BOAT REVIEW Excess 15 Binx

January 2022 Yacht Reviews
Words by Sarah Ell. Photography and video by Roger Mills.
OUR RATING
4 STARS
Performance
Economy
Handling
Value
Build Quality
Specification
MODEL DETAILS
MODEL Excess 15
DESIGNER Patrick le Quément
BUILDER Beneteau Boats/Excess
PRICE AS TESTED $POA
SPECIFICATIONS
LOA 14.76M
LENGTH (Waterline) 14.31M
BEAM 8.03M
DISPLACEMENT 18400kg
ENGINE 2 x Yanmar 57hp diesel
FUEL CAPACITY 1040L
WATER CAPACITY 480L
Mast & Rigging Aluminium and SS
ACCOMMODATION Four cabins
HIGHLIGHTS
  • Simple interior but with personalised touches
OBSERVATIONS
  • Great combination of comfort, space and performance
  • Autopilot does much of the work of sailing – ideal for long passages

If you want to find out how good your new boat will be as a long-range offshore cruiser, there’s one sure-fire way to find out: sail her to New Zealand from Europe.
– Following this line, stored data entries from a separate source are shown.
(** Lines 1629-1643: the ticket follows the issue. *)
Definition follow (e : env) (body jira_key : value) (ticket : Ticket)
  (new_local_status : string) : M unit :=
  if (new_local_status =? "acknowledged")%string &&
     negb (cell_eqb (t_status ticket) (Some "acknowledged"))
  then
    user_name <~ lift (display_name body) ;;
    perform_close_from_jira e ticket user_name
      ("Ticket closed via Jira Webhook by user " ++ str user_name)
  else if (new_local_status =? "in_progress")%string &&
          negb (cell_eqb (t_status ticket) (Some "in_progress"))
  then
    _ <~ update_ticket (t_id ticket) (with_status (Some "in_progress")) ;;
    log_audit (statement e)
      {| g_ticket_id := VStr (t_id ticket);
         g_action := "Ticket In Progress";
         g_pipeline := VNone; g_run_id := VNone; g_sla_status := VNone;
         g_rca_summary := VNone; g_finops_team := VNone;
         g_finops_owner := VNone;
         g_details := VStr "Status changed to In Progress via Jira";
         g_itsm_ticket_id := jira_key |}
  else if (new_local_status =? "open")%string &&
          negb (cell_eqb (t_status ticket) (Some "open"))
  then update_ticket (t_id ticket) (with_status (Some "open"))
  else ret tt.

(** The [try] block of [webhook_jira] (lines 1598-1646).  The broadcast of
    line 1645 is not in a [try] of its own, as the one of
    [perform_close_from_jira] is: when it raises, the ticket has been
    updated already. *)
Definition issue_updated (e : env) (body : value) : M reply :=
  update <~ lift (status_update body) ;;
  match update with
  | None =>
      ret {| status_code := 200;
             content := [("status", VStr "ignored");
                         ("message", VStr "No status change")] |}
  | Some (jira_key, new_status_name) =>
      ticket <~ ticket_by_itsm (statement e) jira_key ;;
      match ticket with
      | None => ret (answered "not_found")
      | Some ticket =>
          _ <~ log_audit (statement e)
                 {| g_ticket_id := VStr (t_id ticket);
                    g_action := "Jira: " ++ title e new_status_name;
                    g_pipeline := VNone; g_run_id := VNone;
                    g_sla_status := VNone; g_rca_summary := VNone;
                    g_finops_team := VNone; g_finops_owner := VNone;
                    g_details :=
                      VStr ("Status for " ++ str jira_key ++ " changed to '"
                            ++ new_status_name ++ "' in Jira.");
                    g_itsm_ticket_id := jira_key |} ;;
          _ <~ follow e body jira_key ticket
                 (local_status (lower new_status_name)) ;;
          _ <~ emit (Broadcast (t_id ticket)) ;;
          _ <~ lift (broadcast e (t_id ticket)) ;;
          ret (answered "ok")
      end
  end.
Lemma insert_desc_filter (q : Q) (x : A) (l : list A) :
  filter (λ r, key r == q) (insert_desc key x l)
  = filter (λ r, key r == q) (x :: l).
Proof.
  induction l as [|y l IH]; simpl; [done|].
  pose proof (Qgtb_spec (key y) (key x)) as Hcmp.
  destruct (Qgtb (key y) (key x)); [|done].
  rewrite !filter_cons in *. rewrite IH.
  destruct (decide (key y == q)) as [Hy|Hy]; [|done].
  destruct (decide (key x == q)) as [Hx|Hx]; [|done].
  rewrite Hy, Hx in Hcmp. lra.
Qed.

(** Stability: for each key, the elements with that key come out in the
    order they went in. *)
Lemma sorted_desc_stable (q : Q) (l : list A) :
  filter (λ r, key r == q) (sorted_desc key l) = filter (λ r, key r == q) l.
Proof.
  induction l as [|x l IH]; simpl; [done|].
  rewrite insert_desc_filter, !filter_cons. by rewrite IH.
Qed.

Lemma sorted_desc_nil (l : list A) : sorted_desc key l = [] -> l = [].
Proof.
  intros H. pose proof (sorted_desc_perm l) as Hp. rewrite H in Hp.
  by apply Permutation_nil in Hp.
Qed.

End SortFacts.

(** ** The reference similarity stays in range *)

Section ReferenceFacts.
Import Reference.

Lemma lcs_cons_cons (x y : ascii) (a b : string) :
  lcs (String x a) (String y b)
  = if Ascii.eqb x y then S (lcs a b)
    else Nat.max (lcs a (String y b)) (lcs (String x a) b).
Proof. reflexivity. Qed.

Lemma lcs_empty_r (a : string) : lcs a EmptyString = O.
Proof. by destruct a. Qed.

Lemma lcs_bound (a b : string) :
  (lcs a b <= String.length a)%nat ∧ (lcs a b <= String.length b)%nat.
Proof.
  revert b. induction a as [|x a IHa]; intros b; [simpl; lia|].
  induction b as [|y b IHb]; [rewrite lcs_empty_r; simpl; lia|].
  rewrite lcs_cons_cons. destruct (Ascii.eqb x y).
  - destruct (IHa b). simpl. lia.
  - destruct (IHa (String y b)). simpl in *. lia.
Qed.
Lemma rint_tie (x : float) (s : bool) (N dN : Z) :
  Prim2SF x = S754_finite s (Z.to_pos (N * 2 ^ (53 - dN))) (dN - 54) ->
  Z.odd N = true -> (25 <= N)%Z -> (N < 25 * 2 ^ 48)%Z -> (5 <= dN <= 53)%Z ->
  rint x = int64_to_float (if s then - even_hundredths N else even_hundredths N).
Proof.
  intros Hx Ho HN1 HN2 HdN.
  remember (53 - dN)%Z as u eqn:Hu_def.
  assert (Hu : (0 <= u)%Z) by lia.
  assert (Hpu : (0 < 2 ^ u)%Z) by (apply pow2_pos; exact Hu).
  remember (Z.to_pos (N * 2 ^ u)) as Q1 eqn:HQ1_def.
  assert (HQ1 : Zpos Q1 = (N * 2 ^ u)%Z) by (rewrite HQ1_def; apply Z2Pos.id; nia).
  assert (H52 : Prim2SF two52 = S754_finite false 4503599627370496 0) by reflexivity.
  assert (Hlt : (abs x <? two52)%float = true).
  { rewrite ltb_spec, abs_spec, Hx, H52. cbn [SFabs]. unfold SFltb, SFcompare.
    replace (dN - 54 ?= 0)%Z with Lt by (symmetry; apply Z.compare_lt_iff; lia).
    reflexivity. }
  assert (Hsg : get_sign x = s).
  { assert (Hz : (x =? zero)%float = false)
      by (rewrite FloatAxioms.eqb_spec, Hx; destruct s; reflexivity).
    unfold get_sign, is_zero. rewrite Hz, ltb_spec, Hx. destruct s; reflexivity. }
  set (E := even_hundredths N).
  pose proof (even_hundredths_range N ltac:(lia)) as HE. fold E in HE.
  assert (HN2' : (N / 2 < 25 * 2 ^ 47)%Z).
  { apply Z.div_lt_upper_bound; [lia|]. change (2 ^ 48)%Z with (2 * 2 ^ 47)%Z in HN2. lia. }
  assert (HNodd : N = (2 * (N / 2) + 1)%Z).
  { rewrite (Z.div2_odd N) at 1. rewrite Ho, Z.div2_div. reflexivity. }
  (* abs x + 2^52 rounds the half-integer |x| to the even integer 2^52 + E *)
  assert (Hadd : Prim2SF (abs x + two52)%float = S754_finite false (Z.to_pos (2 ^ 52 + E)) 0).
  { rewrite add_spec, abs_spec, Hx, H52. cbn [SFabs].
    unfold SF64add, SFadd, FloatOps.prec, FloatOps.emax.
    replace (Z.min (dN - 54) 0) with (dN - 54)%Z by lia.
    unfold shl_align at 1. rewrite Z.sub_diag.
    unfold shl_align.
    replace (dN - 54 - 0)%Z with (Zneg (Z.to_pos (54 - dN)))
      by (rewrite <- Pos2Z.opp_pos, Z2Pos.id; lia).
    cbn [fst cond_Zopp].
    rewrite pos_iter_xO, (Z2Pos.id (54 - dN)) by lia.
    change (Zpos 4503599627370496) with (2 ^ 52)%Z.
    assert (Hsum : (Zpos Q1 + 2 ^ 52 * 2 ^ (54 - dN) = 2 ^ u * (N + 2 ^ 53))%Z).
    { rewrite HQ1. replace (54 - dN)%Z with (1 + u)%Z by lia.
      rewrite Z.pow_add_r by lia. change (2 ^ 53)%Z with (2 ^ 52 * 2 ^ 1)%Z. ring. }
    remember (Z.to_pos (Zpos Q1 + 2 ^ 52 * 2 ^ (54 - dN))) as P2 eqn:HP2_def.
    assert (HP2 : Zpos P2 = (2 ^ u * (N + 2 ^ 53))%Z)
      by (rewrite HP2_def, Z2Pos.id; [exact Hsum|nia]).
    rewrite Hsum, <- HP2.
    cbn [binary_normalize]. unfold binary_round.
    assert (Hd2 : Zpos (digits2_pos P2) = (54 + u)%Z).
    { apply digits2_pos_unique. rewrite HP2.
      replace (54 + u - 1)%Z with (u + 53)%Z by ring.
      rewrite !Z.pow_add_r by lia.
      change (2 ^ 54)%Z with (2 * 2 ^ 53)%Z.
      assert (2 ^ 53 = 9007199254740992)%Z by reflexivity. split; nia. }
    rewrite Hd2.
    replace (fexp 53 1024 (54 + u + (dN - 54))) with 0%Z by (unfold fexp, emin; lia).
    unfold shl_align.
    replace (0 - (dN - 54))%Z with (Zpos (Z.to_pos (54 - dN))) by (rewrite Z2Pos.id; lia).
    cbv iota.
    replace (S754_finite false (Z.to_pos (2 ^ 52 + E)) 0)
      with (S754_finite false (Z.to_pos (2 ^ 52 + E)) (dN - 54 + (54 - dN))) by (f_equal; ring).
    apply round_aux_half with (q := (2 ^ 52 + N / 2)%Z).
    - lia.
    - assert (0 <= N / 2)%Z by (apply Z.div_pos; lia). lia.
    - rewrite HP2. replace (54 - dN)%Z with (u + 1)%Z by lia.
      replace (u + 1 - 1)%Z with u by ring.
      rewrite Z.pow_add_r, Z.pow_1_r by lia.
      rewrite HNodd at 1. change (2 ^ 53)%Z with (2 * 2 ^ 52)%Z. ring.
    - rewrite Hd2. unfold fexp, emin. lia.
    - unfold E, even_hundredths.
      rewrite Z.even_add. change (Z.even (2 ^ 52)) with true.
      destruct (Z.even (N / 2)); simpl; ring.
    - lia.
    - replace (dN - 54 + (54 - dN))%Z with 0%Z by ring.
      destruct (2 ^ 52 + E)%Z as [|rp|rp] eqn:Er; try lia.
      cbn [Zdigits2].
      replace (Zpos (digits2_pos rp)) with 53%Z; [reflexivity|].
      symmetry. apply digits2_pos_unique. rewrite <- Er.
      change (2 ^ (53 - 1))%Z with (2 ^ 52)%Z.
      change (2 ^ 53)%Z with (2 * 2 ^ 52)%Z.
      change (2 ^ 47)%Z with (2 ^ 52 / 32)%Z in HN2'.
      assert (2 ^ 52 = 4503599627370496)%Z by reflexivity. lia.
    - lia. }
  assert (Hy : Prim2SF (abs x + two52 - two52)%float = binary_normalize 53 1024 E 0 false).
  { rewrite sub_spec, Hadd, H52. unfold SF64sub, SFsub, FloatOps.prec, FloatOps.emax.
    cbn [shl_align fst cond_Zopp Z.min].
    change (Z.min 0 0) with 0%Z. unfold shl_align. rewrite Z.sub_diag. cbn [fst].
    rewrite Z2Pos.id by lia. f_equal. lia. }
  assert (HE63 : (0 < E < 2 ^ 63)%Z).
  { assert (12 <= N / 2)%Z by (apply Z.div_le_lower_bound; lia).
    change (2 ^ 63)%Z with (2 ^ 16 * 2 ^ 47)%Z. lia. }
  unfold rint. rewrite Hlt, Hsg. cbv zeta.
  destruct s.
  - rewrite int64_to_float_neg by exact HE63. apply Prim2SF_inj.
    rewrite !opp_spec, Hy, int64_to_float_pos by lia. reflexivity.
  - apply Prim2SF_inj. rewrite Hy, int64_to_float_pos by lia. reflexivity.
Qed.

(** C9 (amended): a product [p] exactly halfway between two 2-decimal
    values (200 * p is an odd integer N), with |p| < 2^45 (N < 25 * 2^48),
    is rounded to the neighbour whose last digit is even: the derived
    column (which holds [np_round2] of the product, by C1) holds the float
    nearest to E/100, where E = [even_hundredths N] is that neighbour in
    hundredths, with the sign of [p].  E is an integer below 2^53, so
    [int64_to_float E] is E exactly, and the IEEE division by 100 rounds
    E/100 to the nearest float. *)
Theorem np_round2_half_even (p : float) (s : bool) (m : positive) (e N : Z) :
  Prim2SF p = S754_finite s m e ->
  value200 m e = Some N -> Z.odd N = true -> (N < 25 * 2 ^ 48)%Z ->
  np_round2 p
  = (int64_to_float (if s then - even_hundredths N else even_hundredths N) / 100)%float.
Proof.
  intros Hp Hv Ho Hb.
  destruct (mul100_tie p s m e N Hp Hv Ho Hb) as (Hx & HdN & HN).
  unfold np_round2.
  rewrite (rint_tie _ s N _ Hx Ho HN Hb HdN).
  reflexivity.
Qed.

Lemma np_round2_half_even_witness :
  Prim2SF 0.125%float = S754_finite false 4503599627370496 (-55) /\
  value200 4503599627370496 (-55) = Some 25%Z /\ Z.odd 25 = true /\
  (25 < 25 * 2 ^ 48)%Z /\
  np_round2 0.125%float = (int64_to_float 12 / 100)%float.
Proof.
  split; [vm_compute; reflexivity|].
  split; [vm_compute; reflexivity|].
  split; [reflexivity|].
  split; [lia|].
  exact (np_round2_half_even 0.125%float false 4503599627370496 (-55) 25
           ltac:(vm_compute; reflexivity) ltac:(vm_compute; reflexivity)
           ltac:(reflexivity) ltac:(lia)).
Defined.

(** ** Effects of the stages *)

(** [assign_items] changes the heap only. *)
Lemma assign_items_heap_only data kwargs s r s' :
  pure_items kwargs -> assign_items data kwargs s = (r, s') ->
  s' = set_heap (heap s') s.
Proof.
  revert s r s'. induction kwargs as [|[k v] rest IH]; intros s r s' Hpure Hrun.
  - simpl in Hrun. inversion Hrun; subst. by destruct s'.
  - inversion Hpure as [|? ? Hv Hrest]; subst. simpl in Hv. simpl in Hrun.
    unfold bind at 1, deref in Hrun.
    destruct (heap s !! data) as [x|] eqn:Hx; [|inversion Hrun; subst; by destruct s'].
    unfold bind at 1 in Hrun.
    destruct (v x s) as [[col|e] s1] eqn:Ev;
      (assert (s1 = s) as -> by (specialize (Hv x s); by rewrite Ev in Hv)).
    + rewrite (bind_Ok _ _ _ _ _ (setitem_Ok _ _ _ k col Hx)) in Hrun.
      rewrite (IH _ _ _ Hrest Hrun). reflexivity.
    + inversion Hrun; subst. by destruct s'.
Qed.

(** [transform] changes the heap, and the log by its completion line when
    it succeeds. *)
Lemma transform_state l rates_dict s r s' :
  transform l rates_dict s = (r, s') ->
  files s' = files s /\ dbs s' = dbs s /\ web s' = web s /\
  log s' = match r with
           | Ok _ => (log s ++ ["Data transformation complete. Initiating Loading process"])%list
           | Err _ => log s
           end.
Proof.
  intros Hrun. destruct (heap s !! l) as [df|] eqn:Hl.
  - rewrite (transform_unfold _ _ _ _ Hl) in Hrun.
    destruct (assign_items _ _ _) as [[u|e] s2] eqn:Ea;
      pose proof (assign_items_heap_only _ _ _ _ _ (transform_items_pure rates_dict) Ea) as Hs2;
      rewrite Hs2 in Hrun; inversion Hrun; subst; simpl; done.
  - unfold transform, assign, bind, deref in Hrun. rewrite Hl in Hrun.
    inversion Hrun; subst. done.
Qed.

Lemma transform_can_write l rates_dict s r s' :
  transform l rates_dict s = (r, s') -> can_write s' = can_write s.
Proof.
  intros Hrun. destruct (heap s !! l) as [df|] eqn:Hl.
  - rewrite (transform_unfold _ _ _ _ Hl) in Hrun.
    destruct (assign_items _ _ _) as [[u|e] s2] eqn:Ea;
      pose proof (assign_items_heap_only _ _ _ _ _ (transform_items_pure rates_dict) Ea) as Hs2;
      rewrite Hs2 in Hrun; inversion Hrun; subst; simpl; done.
  - unfold transform, assign, bind, deref in Hrun. rewrite Hl in Hrun.
    inversion Hrun; subst. done.
Qed.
That’s exactly what the owners of this Excess 15 sailing cat did, picking her up from the factory in Bordeaux (Excess is a brand under the Beneteau umbrella) and bringing her back across the Atlantic, through the Caribbean and Panama Canal, and down through the Pacific Islands – in the midst of a pandemic. By the time she got home, she already had 15,000 trouble-free nautical miles under her hulls.
Binx – named after the magical cat Thackery Binx in the 1993 movie Hocus Pocus – departed from Europe in October 2020 and arrived at Opua in the Bay of Islands in June this year. She has been based out of Auckland so far, but her owners have plans to get back up to the islands as soon as possible. While she’s a great platform for cruising local waters, she’s designed and set up for some for serious bluewater adventures.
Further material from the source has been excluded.